At some point in the early 1990s, liner notes pushed a teenaged Ulrich Schnauss toward a profound revelation. As a young enthusiast of then-hot electronic music styles such as acid house and Detroit techno, Schnauss was so enamored with the concept of that genre that he used his favorite artists to give him a history lesson on the form as a whole. Frequencies—the 1991 debut album from British techno outfit LFO (not to be confused with the American pop group of the same name)—provided a crucial gateway. That record's sleeve shouted out to such innovative electronic names as Yellow Magic Orchestra, Kraftwerk and Tangerine Dream. Schnauss' affection for LFO led him to Tangerine Dream's Stratosfear, a 1976 album from Edgar Froese's long-running and immensely prolific project. That band would have particularly powerful resonance with Schnauss.
“It is electronic music on a formal level, but on an emotional level, it's very human, and the human being that controls the instrument always remains the priority, so they never had this man/machine aesthetic like Kraftwerk,” he says. “That kind of dichotomy is always something that really appealed to me: to use electronic instrumentation to create something very human and organic rather than [something] being completely taken over by technology, basically, and the human being almost becoming secondary.”
Working today as a musician and producer still smitten with electronic and ambient music, the German-born, now-London-based 35-year-old (who also handles keyboards in British shoegaze outfit Engineers) keeps many of Tangerine Dream's aesthetic angles in play for himself, despite being raised with a conservative musical education. Schnauss started studying piano at age 7 and spent the next eight years relishing the idea of “making noise” when he could, but maintaining mixed feelings about his overall enjoyment of and interest in the instrument. Around age 12, he acquired his first keyboard, which contained a built-in sequencer; that set him on the path toward making his own compositions.
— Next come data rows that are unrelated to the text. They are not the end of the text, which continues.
Definition slot_mono (m : nat) (h h' : httpHandler) : Prop :=
  (slots h !! m = None → slots h' !! m = None) ∧
  ∀ sl, slots h !! m = Some sl → sl_released sl = true → ∃ sl', slots h' !! m = Some sl' ∧ sl_released sl' = true.
#[export] Instance slot_mono_preorder m : PreOrder (slot_mono m).
Proof.
  split; [intros h; unfold slot_mono; naive_solver|]. intros h1 h2 h3 [H1 H2] [H3 H4]. split; [tauto|].
  intros sl Hsl Hr. destruct (H2 sl Hsl Hr) as (sl2 & E & Hr2). by apply (H4 sl2).
Qed.

Lemma slot_mono_release m h n : slot_mono m h (release_slot h n).
Proof.
  unfold release_slot. destruct (slots h !! n) as [sl|] eqn:Hn; [|done]. destruct (sl_released sl) eqn:Hr; [done|]. unfold slot_mono. cbn.
  destruct (decide (n = m)) as [->|]; [|rewrite lookup_insert_ne by done; naive_solver]. rewrite lookup_insert_eq. split; [congruence|]. intros; by eexists.
Qed.

Lemma slot_mono_evict m h b s : slot_mono m h (evict (retire_victim h s) b).
Proof.
  unfold evict. match goal with |- context [match ?x with _ => _ end] => destruct x end; [|unfold slot_mono; cbn; naive_solver].
  etrans; [|apply slot_mono_release]. unfold slot_mono. cbn. naive_solver.
Qed.

Section Steps.
Context (o : HTTPOptions) (ID owner : nat → string).

(** After an event a session is the same one, and is evicted only if it was,
    or if it was idle. *)
Lemma exec_heap w e w' : listening o ID owner w → exec_event o ID w e = Some w' → ∀ b s, Sessions.heap (w_h w) !! b = Some s →
  ∃ s', Sessions.heap (w_h w') !! b = Some s' ∧ same_session s s' ∧
    (lv_evicted s' = lv_evicted s ∨ (lv_evicted s' = true ∧ ∃ p, candidate (w_h w) p b s)).
Proof.
  intros Hl%listening_inv He.
  assert (Hcalm : calm (w_h w) (w_h w') → ∀ b s, Sessions.heap (w_h w) !! b = Some s → ∃ s', Sessions.heap (w_h w') !! b = Some s' ∧ same_session s s' ∧
    (lv_evicted s' = lv_evicted s ∨ (lv_evicted s' = true ∧ ∃ p, candidate (w_h w) p b s))).
  { intros Hc b s (s' & H1 & H2 & H3)%Hc. exists s'. tauto. }
  destruct e as [j p|j|j sid p|j|j sid p|j|m p now|m|c ss sid m|c|c|c|c|c|c|c|c|c]; cbn [exec_event] in He; unfold when, move in He.
  - apply Hcalm, calm_heap. case_decide; [|done]. unfold acquirePOST in He. destruct (_ || _); by injection He as <-.
  - apply Hcalm, calm_heap. destruct (w_held w !! j); [|done]. by injection He as <-.
  - apply Hcalm. case_decide; [|done]. destruct (beginPOST _ sid p) as [ [h x]|] eqn:Hb; injection He as <-; [|done]. eapply (calm_request _ _ x sid p). tauto.
  - apply Hcalm. destruct (w_posts w !! j) as [x|]; [|done]. injection He as <-. eapply (calm_request _ _ x "" ""). tauto.
  - apply Hcalm. case_decide; [|done]. destruct (beginGET _ sid p) as [ [h x]|] eqn:Hb; injection He as <-; [|done]. eapply (calm_request _ _ x sid p). tauto.
  - apply Hcalm. destruct (w_gets w !! j) as [x|]; [|done]. injection He as <-. eapply (calm_request _ _ x "" ""). tauto.
  - case_decide as Hk; [|done]. destruct (reserveSession _ o _ p m now) as [ [ [h ev] r]|] eqn:Hr; [|done].
    apply reserve_shape in Hr as (h1 & r1 & Hm & Hr).
    eapply (make_room_ind (λ h ev, evicts (w_h w) p h ev)) in Hm as [(_ & E2 & _ & E4) _]; [|intros; by apply evicts_step|apply evicts_refl].
    intros b s Hb. assert (Hh : Sessions.heap (w_h w') = Sessions.heap h1).
    { destruct r as [?|[ [rs q] n] ]; injection He as <-; [by destruct Hr as [_ ->]|by destruct Hr as (_ & _ & c & ->)]. }
    rewrite Hh, E2, Hb. case_decide as Hin; cbn; (eexists; split; [reflexivity|]; split; [done|]); [right|by left].
    split; [done|]. exists p. destruct (E4 b Hin) as (s0 & Hs0 & _). assert (s0 = s) as -> by (destruct Hs0 as (_ & ? & _); congruence). done.
  - apply Hcalm, calm_heap. case_decide; [|done]. injection He as <-. by apply release_slot_shape.
  - case_decide as Hg; [|done]. destruct Hg as (_ & Hc & _). destruct (slots (w_h w) !! m) as [sl|]; [|done]. injection He as <-. intros b s Hb. exists s. cbn.
    rewrite lookup_insert_ne; [split; [done|]; split; [done|by left]|]. intros ->. destruct (proj1 (t_phase _ _ _ _ _ (v_table _ _ _ _ _ Hl) b)) as [q Hq]; [by eexists|congruence].
  - apply Hcalm. case_match; [|done]. case_decide; [|done]. by injection He as <-.
  - apply Hcalm. case_match; [|done]. case_decide; [|done]. injection He as <-. apply calm_session.
  - apply Hcalm. case_match; [|done]. case_decide; [|done]. injection He as <-. apply calm_session.
  - apply Hcalm. case_match; [|done]. case_decide; [|done]. injection He as <-. apply calm_session.
  - apply Hcalm. case_match; [|done]. case_decide; [|done]. injection He as <-. apply calm_session.
  - apply Hcalm, calm_heap. case_match; [|done]. destruct (Sessions.heap (w_h w) !! c) as [s0|]; [|done]. case_decide; [|done]. injection He as <-. by apply release_slot_shape.
  - apply Hcalm. destruct (Sessions.heap (w_h w) !! c) as [s|]; [|done]. case_decide; [|done]. injection He as <-. apply calm_session.
  - apply Hcalm. destruct (Sessions.heap (w_h w) !! c) as [s|]; [|done]. case_decide; [|done]. injection He as <-. apply calm_session.
  - apply Hcalm, calm_heap. case_decide; [|done]. by injection He as <-.
Qed.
During the 1990s, he focused on producing drum-and-bass tracks, as well as other forms of dance music.
In 2001, he issued Far Away Trains Passing By, his first album under his own name (as opposed to aliases such as Ethereal 77 and View to the Future) and turned his focus toward shoegaze-inspired electronica. But after completing 2007's Goodbye, he felt worn out by that approach.
February's A Long Way to Fall, Schnauss' fourth album as himself, marks a kind of introduction to a third period. The difference between records isn't dramatic—both Goodbye and A Long Way feature warm, dulcet tunes that are shaped in the awe-inducing sprawl of the Milky Way—but Goodbye has crunchy moments of rock-born distortion, whereas A Long Way is packed with sparkly melodies that feel wholeheartedly electronic-music-oriented in execution. Over time, Schnauss emphasizes, he plans to move away from “genre music” and cut out signifiers (such as electronic-music software plug-ins) that could link his work to certain dated subgenres or trends. This means an increased focus on stripping elements from songs. Schnauss' goals are to make sounds that are “more and more pure” and music that has a more timeless sensibility.
Schnauss came from “what you could probably call quite a rough upbringing with a lot of violence and stuff like that,” he says. Partially because of that, he began holding tight to the idea of music as a means of escapism—both as a listener and creator. In a February interview with Rocksucker, he noted that he has spent the past two decades attempting to re-create something he heard in his head as a child—”a music that's symphonic in the way that many different layers of sound interact with one another and that has an overall 'surrealist,' otherworldly impact.”
Speaking to OC Weekly, he affirms the importance of that dream. “When I was probably 7 or 8 years old, I used to lie awake at night for long times and just imagine music. This was even before I had an idea about electronic music,” Schnauss says. “Ever since then, I always thought, 'One day, I'd like to try to make this kind of music.' That's something I'm trying to move closer and closer toward, but I think that's going to be a long process.”